The spring 2024 issue of Rice Engineering Magazine is here!

At Rice Engineering, we are driven by a passion for innovation and a commitment to responsible engineering practices. It’s with great excitement that we unveil the new design of Rice Engineering magazine, which underscores our dedication to excellence in research, education, and service. The 2023-24 issue is full of news about how Rice Engineering is solving for greater good.


Wearable, textile-based device taps into sense of touch

In the popular imagination, a robot is still a clanking metal humanoid likely to be a threat to humans. Researchers at Rice are dispelling that dated misconception and turning robots into wearable devices for disabled and elderly patients, and even the able-bodied.

Barclay Jumet is lead author on a study published in Device.
Barclay Jumet is lead author on a study
published in Device

“Our lab focuses on human-robot applications for rehabilitation, training and virtual reality. We develop robotic systems — hardware and control algorithms — to use in upper extremity rehabilitation after people have suffered a stroke or spinal cord injury. We make devices for wearable haptic feedback that also have applications in virtual reality and prosthetics,” said Marcia O’Malley, Thomas Michael Panos Family Professor in Mechanical Engineering and director of the Mechatronics and Haptic Interfaces Lab.

“Haptic” refers to the sense of touch, a resource increasingly used in robotics development. It includes tactile sensations conveyed through the skin and kinesthetic sensations from muscles and tendons. They enable us to continually sense the relative positions and movements of our bodies without conscious effort and are critical for efficient performance by robots.

“My focus is haptic work,” O’Malley said. “When we say ‘wearable,’ we refer to a device conforming to the human body. It can take many forms — clothing, rings, a bracelet, a watch.”

Among O’Malley’s collaborators is Daniel Preston, assistant professor of mechanical engineering and director of the Preston Innovation Laboratory.

“We’re optimistic about the future,” Preston said. “For instance, it’s important that we eliminate tethers and large, bulky power sources, so people can have easier mobility. We want to make and store energy from the act of walking itself and even capture body heat. The ideas are endless.”

In collaboration, the O’Malley and Preston labs have recently developed a wearable, textile-based device that helps patients compensate for visual and auditory losses. Such technology reduces the dependence on hardware by programming haptic cues into the textile structure of wearables, using fluidic controls.

“Traditional control systems use voltage and current, meaning you’d need many electronic inputs to achieve complex haptic cues,” Preston said. “In this device, we’ve offloaded much of that complexity to the fluidic controller and require only a small number of electronic inputs to provide sophisticated haptic stimulation.”

Daniel Preson
Daniel Preston, director of the Preston Innovation Laboratory, explores the intersection of energy, materials, and fluids.

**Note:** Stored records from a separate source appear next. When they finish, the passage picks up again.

(** * glimmer-compiler-webpack-plugin: the plugin of [src/index.ts]

    A shallow embedding of the webpack plugin class [GlimmerCompiler] and of
    the functions around it.  JavaScript objects that are shared and mutated
    (the module-level [loaderOptions] array, the option objects handed to the
    loaders, the [dataSegmentModules] arrays, webpack's module objects) live
    in explicit heaps indexed by references; closures are records of what
    they capture; a thrown exception is the [Throw] result. *)

From stdpp Require Import base option list gmap strings fin_maps.

Local Open Scope string_scope.
Local Open Scope list_scope.

(** ** Values *)

(** References to heap objects. *)
Abbreviation loc := nat (only parsing).

(** A [Source] of webpack-sources; only its identity matters here. *)
Abbreviation Source := string (only parsing).

(** A JavaScript [Error], identified by its message. *)
Abbreviation Error := string (only parsing).

(** The outcome of a call that may throw. *)
Inductive Result (A : Type) : Type :=
  | Return (a : A)
  | Throw (e : Error).
Arguments Return {A} a.
Arguments Throw {A} e.

#[global] Instance Result_ret : MRet Result := λ A a, Return a.

#[global] Instance Result_bind : MBind Result := λ A B k r,
  match r with
  | Return a => k a
  | Throw e => Throw e
  end.

(** JavaScript truthiness of an optional string: [undefined] and the empty
    string are falsy. *)
Definition truthy (s : option string) : bool :=
  match s with
  | Some s => negb (String.eqb s "")
  | None => false
  end.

The new wearable consists of a belt and textile sleeves, and relies on fluidic signals such as pressures and flow rates to control delivery of haptic cues, including vibration, tapping and squeezing. A lightweight carbon dioxide tank or small electronic air pump worn on the belt feeds airtight circuits incorporated into the heat-sealable textiles, causing small pouches, as many as six on each sleeve, to inflate with varying force and frequency.

The device was successfully tested for real-world navigation on a one-mile route through the streets of Houston. In the future, it could be modified to incorporate other sensing and control mechanisms, and permit users with vision or hearing loss to detect obstacles and navigate their movements.

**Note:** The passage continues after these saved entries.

Lemma Inv_deliver sid e w : Inv w -> Inv (deliver sid e w).
Proof.
  intros HI. unfold deliver. destruct (sockets w !! sid) as [s|]; [|done].
  destruct e.
  - revert HI. apply Inv_ext. unfold onopen, setSocketStatus_with.
    simpl. unfold onopen_updater.
    destruct (_ || _)%bool; simpl;
      unfold on_socket; destruct (sockets w !! sid); reflexivity.
  - unfold onclose. destruct (instance_open _).
    + revert HI. apply Inv_ext. apply tstate_on_socket.
    + apply Inv_scheduleReconnect. revert HI. apply Inv_ext.
      unfold on_socket; destruct (sockets w !! sid); reflexivity.
  - unfold onerror. apply Inv_scheduleReconnect. revert HI. apply Inv_ext.
    unfold on_socket; destruct (sockets w !! sid); reflexivity.
  - by apply Inv_handleMessage.
Qed.

Lemma Inv_init s t0 : Inv (init s t0).
Proof.
  split; simpl.
  - constructor.
  - constructor.
  - intros x r Hx. by apply not_elem_of_nil in Hx.
  - intros x Hx. by apply not_elem_of_nil in Hx.
Qed.

Lemma Inv_step w w' : step w w' -> Inv w -> Inv w'.
Proof.
  intros Hs HI. destruct Hs.
  - revert HI. apply Inv_ext. reflexivity.
  - revert HI. apply Inv_ext. apply tstate_connect.
  - by apply Inv_disconnect.
  - revert HI. apply Inv_ext. apply tstate_sendMessage.
  - revert HI. apply Inv_ext. apply tstate_rebindEffect.
  - by apply Inv_livenessEffect.
  - destruct i; [by apply Inv_clearTimeout|done].
  - revert HI. apply Inv_ext. reflexivity.
  - by apply Inv_deliver.
  - by eapply Inv_fire_timer.
  - revert HI. apply Inv_ext. reflexivity.
Qed.

Lemma Inv_reachable w : reachable w -> Inv w.
Proof.
  intros (s & t0 & Hr).
  assert (HI := Inv_init s t0). revert HI.
  induction Hr as [|w1 w2 w3 H12 _ IH]; [done|].
  intros HI. apply IH. by eapply Inv_step.
Qed.

(** *** The cascade of [stopWorkflowIfRunning] *)

Lemma existsb_has_id_put i j es (l : list Node) :
  existsb (has_id i) (put_state j es <$> l) = existsb (has_id i) l.
Proof.
  induction l as [|n l IH]; [done|].
  rewrite fmap_cons. cbn [existsb]. rewrite IH. f_equal.
  unfold put_state. by destruct (has_id j n).
Qed.
Definition bestPrice_of (orders : list L2Level) : number :=
  match orders with
  | top :: _ => levelPrice_of top
  | [] => Fin 0
  end.

Definition avgPrice_of (final : Fill) : number :=
  (totalValue final / totalSize final)%num.

(** [Math.abs((avgPrice - reference) / reference)] (lines 287-288). *)
Definition slippage_from (avgPrice reference : number) : number :=
  Num.abs ((avgPrice - reference) / reference)%num.

Definition no_liquidity : Liquidity :=
  {| canFill := false; estimatedSlippage := PosInf |}.

(** The body of the [try] once the book has been read (lines 249-294). *)
Definition assess_book (marketSymbol : string) (side : Side) (orderSize : number)
  (data : L2Data) : Liquidity * list Step :=
  let orders := book_side data side in
  let bestPrice := bestPrice_of orders in
  let '(final, lines) := walk_depth marketSymbol orderSize orders
                           {| totalSize := Fin 0; totalValue := Fin 0 |} in
  let depth := Log LInfo (LiquidityDepth marketSymbol side (List.length orders)
                            bestPrice orderSize) in
  if (totalSize final <? orderSize)%num then
    (no_liquidity,
     depth :: lines ++
       [Log LWarn (LiquidityInsufficient marketSymbol side orderSize
                     (totalSize final))])
  else
    let avgPrice := avgPrice_of final in
    let oraclePrice := (Fin (oracle data) / QUOTE_PRECISION)%num in
    let slippage := slippage_from avgPrice oraclePrice in
    let bestSlippage := slippage_from avgPrice bestPrice in
    ({| canFill := true; estimatedSlippage := bestSlippage |},
     depth :: lines ++
       [Log LInfo (LiquidityReport marketSymbol side orderSize avgPrice
                     bestPrice oraclePrice slippage bestSlippage)]).

(** The promise returned by [checkLiquidity] always resolves: every error
    is caught and reported as "cannot fill, infinite slippage". *)
Definition checkLiquidity (env : Env) (marketSymbol : string) (side : Side)
  (orderSize : number) : Task Liquidity :=
  let request := HttpGet (L2Request marketSymbol) in
  match l2 env marketSymbol with
  | Unreachable e =>
      (Ok no_liquidity,
       [request; Log LError (LiquidityCheckFailed marketSymbol side e)])
  | NotOk status =>
      (Ok no_liquidity,
       [request;
        Log LError (LiquidityCheckFailed marketSymbol side (DlobApiError status))])
  | Body data =>
      let '(result, steps) := assess_book marketSymbol side orderSize data in
      (Ok result, request :: steps)
  end.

The technology also holds promise for restoring the sense of touch for amputees by embedding sensors on a prosthesis to gather data the wearables could relay as haptic feedback elsewhere on the body.

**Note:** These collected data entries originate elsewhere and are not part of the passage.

Lemma deliver_settled r :
  observing (deliver getSvg_until_await getSvg_after_await browser FetchSettles r)
  = observing r
  /\ fetch_count (deliver getSvg_until_await getSvg_after_await browser FetchSettles r)
     = fetch_count r.
Proof.
  simpl. destruct (in_flight r) as [|src rest]; [done|].
  destruct (getSvg_after_await (fetch browser src) (world r)) as [c w1] eqn:Hrun.
  split; [done|]. unfold fetch_count. simpl. f_equal.
  eapply after_fetch_no_request, after_await_no_request, Hrun.
Qed.

Lemma deliver_intersections entries r :
  observing r = true ->
  observing (deliver getSvg_until_await getSvg_after_await browser
               (Intersections entries) r)
  = (if (intersecting entries =? 0)%nat then true else false)
  /\ (fetch_count r
      <= fetch_count (deliver getSvg_until_await getSvg_after_await browser
                        (Intersections entries) r)
      <= fetch_count r + intersecting entries)%nat.
Proof.
  intros Hon. simpl. rewrite Hon.
  destruct (callback_spec entries r) as (r' & -> & Hobs & Hcount). simpl.
  by rewrite Hobs, Hon.
Qed.

Lemma run_events_cons ev evs r :
  run_events getSvg_until_await getSvg_after_await browser (ev :: evs) r
  = run_events getSvg_until_await getSvg_after_await browser evs
      (deliver getSvg_until_await getSvg_after_await browser ev r).
Proof. reflexivity. Qed.

Lemma run_unobserved evs r :
  observing r = false ->
  observing (run_events getSvg_until_await getSvg_after_await browser evs r) = false
  /\ fetch_count (run_events getSvg_until_await getSvg_after_await browser evs r)
     = fetch_count r.
Proof.
  revert r. induction evs as [|ev evs IH]; intros r Hoff; [done|].
  destruct (deliver_unobserved ev r Hoff) as [Hoff' Hsame].
  rewrite run_events_cons.
  destruct (IH _ Hoff') as [Hoff'' Hsame'']. split; [done|]. congruence.
Qed.

Lemma run_single_reports evs r :
  single_reports evs ->
  (fetch_count (run_events getSvg_until_await getSvg_after_await browser evs r)
   <= fetch_count r + 1)%nat.
Proof.
  intros Hsingle. revert r.
  induction Hsingle as [|ev evs Hev _ IH]; intros r; [simpl; lia|].
  destruct (observing r) eqn:Hobs.
  - rewrite run_events_cons. destruct ev as [entries|].
    + destruct (deliver_intersections entries r Hobs) as [Hobs' Hcount].
      destruct (intersecting entries) as [|[|n]] eqn:Hn; [| |lia].
      * specialize (IH (deliver getSvg_until_await getSvg_after_await browser
                          (Intersections entries) r)). lia.
      * destruct (run_unobserved evs _ Hobs') as [_ Hsame]. lia.
    + destruct (deliver_settled r) as [_ Hsame].
      specialize (IH (deliver getSvg_until_await getSvg_after_await browser
                        FetchSettles r)). lia.
  - destruct (run_unobserved (ev :: evs) r Hobs) as [_ Hsame]. lia.
Qed.
(** The difference of two numbers of the format, the smaller one taken from
    the larger one, is above zero, and taken the other way it is below: the
    subtraction does not underflow to zero. *)
Lemma SFsub_sign a b :
  SpecFloat.valid_binary prec emax a = true -> SpecFloat.valid_binary prec emax b = true ->
  SFcompare a b = Some Lt ->
  Discount64.signedSF false (SFsub prec emax b a)
  /\ Discount64.signedSF true (SFsub prec emax a b).
Proof.
  destruct a as [[|] | [|] | | sa ma ea], b as [[|] | [|] | | sb mb eb];
    cbn [SFcompare SFsub Discount64.signedSF negb]; try discriminate;
    try (intros; split; reflexivity).
  - intros _ _. now destruct sb.
  - intros _ _. now destruct sb.
  - intros _ _. now destruct sa.
  - intros _ _. now destruct sa.
  - intros Ha Hb [= H].
    pose proof (valid_finite _ _ _ Ha) as (Hea & _).
    pose proof (valid_finite _ _ _ Hb) as (Heb & _).
    rewrite (Z.min_comm ea eb).
    assert (HD : 0 < cond_Zopp sb (Zpos (fst (shl_align mb eb (Z.min eb ea))))
                     - cond_Zopp sa (Zpos (fst (shl_align ma ea (Z.min eb ea))))).
    { rewrite !shl_align_value by lia.
      destruct sa, sb; cbn [cond_Zopp] in *; try discriminate.
      - assert (Hc : match eb ?= ea with
                     | Lt => Lt | Gt => Gt | Eq => Pos.compare_cont Eq mb ma end = Lt).
        { rewrite (Z.compare_antisym ea eb).
          change (Pos.compare_cont Eq mb ma) with (Pos.compare mb ma).
          change (Pos.compare_cont Eq ma mb) with (Pos.compare ma mb) in H.
          rewrite (Pos.compare_antisym ma mb).
          destruct (ea ?= eb); cbn [CompOpp] in *; congruence. }
        apply compare_cases in Hc.
        pose proof (aligned_lt true mb eb true ma ea _ Hb Ha eq_refl Hc). lia.
      - assert (0 < Zpos mb * 2 ^ (eb - Z.min eb ea))
          by (apply Z.mul_pos_pos; [lia | apply Z.pow_pos_nonneg; lia]).
        assert (0 < Zpos ma * 2 ^ (ea - Z.min eb ea))
          by (apply Z.mul_pos_pos; [lia | apply Z.pow_pos_nonneg; lia]).
        lia.
      - apply compare_cases in H.
        pose proof (aligned_lt false ma ea false mb eb _ Ha Hb (Z.min_comm eb ea) H). lia. }
    set (x := cond_Zopp sb (Zpos (fst (shl_align mb eb (Z.min eb ea))))) in *.
    set (y := cond_Zopp sa (Zpos (fst (shl_align ma ea (Z.min eb ea))))) in *.
    split.
    + destruct (x - y) as [| d | d] eqn:E; try lia.
      cbn [binary_normalize]. apply binary_round_sign. lia.
    + destruct (y - x) as [| d | d] eqn:E; try lia.
      cbn [binary_normalize]. apply binary_round_sign. lia.
Qed.

(** Equal numbers leave zero, or nothing at all for two infinities. *)
Lemma SFsub_equal a b :
  SFcompare a b = Some Eq ->
  match SFsub prec emax a b with
  | S754_zero _ | S754_nan => True
  | _ => False
  end.
Proof.
  destruct a as [[|] | [|] | | sa ma ea], b as [[|] | [|] | | sb mb eb];
    cbn [SFcompare SFsub]; try discriminate; try (intros; exact I);
    try (destruct sb; discriminate); try (destruct sa; discriminate).
  intros [= H].
  assert (E : sa = sb /\ ea = eb /\ ma = mb).
  { change (Pos.compare_cont Eq ma mb) with (Pos.compare ma mb) in H.
    destruct sa, sb; try discriminate;
      destruct (Z.compare_spec ea eb) as [-> | ? | ?]; try discriminate;
      destruct (Pos.compare_spec ma mb) as [-> | ? | ?]; try discriminate; auto. }
  destruct E as (-> & -> & ->). now rewrite Z.sub_diag.
Qed.

(** [c < o] makes [o - c > 0], as computed. *)
Lemma sub_lower_positive (c o : float) :
  (c <? o)%float = true -> Binary64.gtb (o - c) 0 = true.
Proof.
  intros H. apply positive_spec. rewrite sub_spec.
  rewrite ltb_spec in H. unfold SFltb in H.
  destruct (SFcompare (Prim2SF c) (Prim2SF o)) as [[| |] |] eqn:E; try discriminate.
  exact (proj1 (SFsub_sign _ _ (Prim2SF_valid c) (Prim2SF_valid o) E)).
Qed.

(** [c >= o] makes [o - c > 0] false. *)
Lemma sub_higher_not_positive (c o : float) :
  Binary64.geb c o = true -> Binary64.gtb (o - c) 0 = false.
Proof.
  intros H. apply Bool.not_true_iff_false. rewrite positive_spec, sub_spec.
  unfold Binary64.geb in H. rewrite leb_spec in H. unfold SFleb in H.
  destruct (SFcompare (Prim2SF o) (Prim2SF c)) as [[| |] |] eqn:E; try discriminate.
  - pose proof (SFsub_equal _ _ E) as Hz. unfold SF64sub.
    now destruct (SFsub prec emax (Prim2SF o) (Prim2SF c)).
  - pose proof (proj2 (SFsub_sign _ _ (Prim2SF_valid o) (Prim2SF_valid c) E)) as Hn.
    unfold SF64sub.
    destruct (SFsub prec emax (Prim2SF o) (Prim2SF c)) as [| | | s m e];
      cbn [Discount64.signedSF] in *; congruence.
Qed.

(** *** Equal prices *)

(** A finite number less itself is zero. *)
Lemma sub_self (o : float) : is_finite o = true -> (o - o)%float = 0%float.
Proof.
  rewrite is_finite_spec. intros H. apply Prim2SF_inj. rewrite sub_spec.
  change (Prim2SF 0) with (S754_zero false). unfold SF64sub.
  destruct (Prim2SF o) as [[|] | [|] | | s m e]; try discriminate; try reflexivity.
  cbn [SFsub]. now rewrite Z.sub_diag.
Qed.

(** Zero percent of anything finite but zero is zero, of either sign. *)
Lemma zero_percent (o : float) :
  is_finite o = true -> Binary64.truthy o = true ->
  (0 / o * 100)%float = 0%float \/ (0 / o * 100)%float = neg_zero.
Proof.
  rewrite is_finite_spec, truthy_spec. intros Hf Ht.
  assert (E : (0 / o)%float = 0%float \/ (0 / o)%float = neg_zero).
  { destruct (Prim2SF o) as [[|] | [|] | | s m e] eqn:Eo; try discriminate.
    destruct s; [right | left]; apply Prim2SF_inj; rewrite div_spec, Eo; reflexivity. }
  destruct E as [-> | ->]; [left | right]; reflexivity.
Qed.

Close Scope Z_scope.

End Binary64Facts.

Section DiscountCases.

Import PrimFloat.

(** C2 (as amended). Numbers are binary64 numbers and every operation rounds
    as the platform does.  In the browser script, [computeDiscount] returns
    (false, null, null) when either price is absent, (false, 0, 0) when both
    are present and current >= original, and for current < original the flag
    true with the percentage (original - current) / original * 100 and the
    amount original - current, each rounded to two decimals.  In the two API
    scripts the discount fields of a deal record are (false, 0, 0) when either
    price is absent or zero, and for two prices other than zero they are the
    same rounded percentage and amount, with the flag true for
    current < original and false for current >= original; for two equal
    finite prices that is (false, 0, 0). *)
Theorem discount_cases :
  (forall original current,
      original = None \/ current = None ->
      Binary64.computeDiscount original current = Binary64.mkDiscount false None None)
  /\ (forall o c,
        Binary64.geb c o = true ->
        Binary64.computeDiscount (Some o) (Some c)
        = Binary64.mkDiscount false (Some 0%float) (Some 0%float))
  /\ (forall o c,
        (c <? o)%float = true ->
        Binary64.computeDiscount (Some o) (Some c)
        = Binary64.mkDiscount true (Some (Discount64.round2 (Discount64.percentOff o c)))
                              (Some (Discount64.round2 (o - c)%float)))
  /\ (forall original current,
        original = None \/ current = None ->
        Binary64.apiDiscount original current
        = Binary64.mkDiscount false (Some 0%float) (Some 0%float))
  /\ (forall o c,
        Binary64.truthy o = false \/ Binary64.truthy c = false ->
        Binary64.apiDiscount (Some o) (Some c)
        = Binary64.mkDiscount false (Some 0%float) (Some 0%float))
  /\ (forall o c,
        Binary64.truthy o = true -> Binary64.truthy c = true ->
        (c <? o)%float = true ->
        Binary64.apiDiscount (Some o) (Some c)
        = Binary64.mkDiscount true (Some (Discount64.round2 (Discount64.percentOff o c)))
                              (Some (Discount64.round2 (o - c)%float)))
  /\ (forall o c,
        Binary64.truthy o = true -> Binary64.truthy c = true ->
        Binary64.geb c o = true ->
        Binary64.apiDiscount (Some o) (Some c)
        = Binary64.mkDiscount false (Some (Discount64.round2 (Discount64.percentOff o c)))
                              (Some (Discount64.round2 (o - c)%float)))
  /\ (forall o,
        is_finite o = true ->
        Binary64.apiDiscount (Some o) (Some o)
        = Binary64.mkDiscount false (Some 0%float) (Some 0%float)).
Proof.
  split; [| split; [| split; [| split; [| split; [| split; [| split]]]]]].
  - intros original current [-> | ->]; [reflexivity | now destruct original].
  - intros o c H. unfold Binary64.computeDiscount. now rewrite H.
  - intros o c H. unfold Binary64.computeDiscount. now rewrite (ltb_not_leb c o H).
  - intros original current H.
    unfold Binary64.apiDiscount, Binary64.pctOf, Binary64.discountAmtOf.
    replace (Binary64.bothTruthy original current) with false; [reflexivity |].
    destruct H as [-> | ->]; [reflexivity | now destruct original].
  - intros o c H.
    unfold Binary64.apiDiscount, Binary64.pctOf, Binary64.discountAmtOf, Binary64.bothTruthy.
    replace (Binary64.truthy o && Binary64.truthy c)%bool with false; [reflexivity |].
    destruct H as [-> | ->]; [reflexivity | now rewrite Bool.andb_false_r].
  - intros o c Ho Hc Hlt.
    unfold Binary64.apiDiscount, Binary64.pctOf, Binary64.discountAmtOf, Binary64.bothTruthy.
    rewrite Ho, Hc. cbn [andb Binary64.numberOf Binary64.fmtUsd].
    now rewrite (sub_lower_positive c o Hlt).
  - intros o c Ho Hc Hge.
    unfold Binary64.apiDiscount, Binary64.pctOf, Binary64.discountAmtOf, Binary64.bothTruthy.
    rewrite Ho, Hc. cbn [andb Binary64.numberOf Binary64.fmtUsd].
    now rewrite (sub_higher_not_positive c o Hge).
  - intros o Hf.
    unfold Binary64.apiDiscount, Binary64.pctOf, Binary64.discountAmtOf, Binary64.bothTruthy.
    destruct (Binary64.truthy o) eqn:Ht; cbn [andb Binary64.numberOf]; [| reflexivity].
    rewrite (sub_self o Hf).
    destruct (zero_percent o Hf Ht) as [-> | ->]; reflexivity.
Qed.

“The haptic feedback felt by the user would be directly correlated with the actions they’re taking,” O’Malley said. “One of the big advantages of using these smart textiles for haptic devices is that they bring a lot more freedom and flexibility to the design space. We’re no longer constrained by the size or shape of components that need to be incorporated into a design.”

“Our goal is to make robots that collaborate better with humans,” Preston said.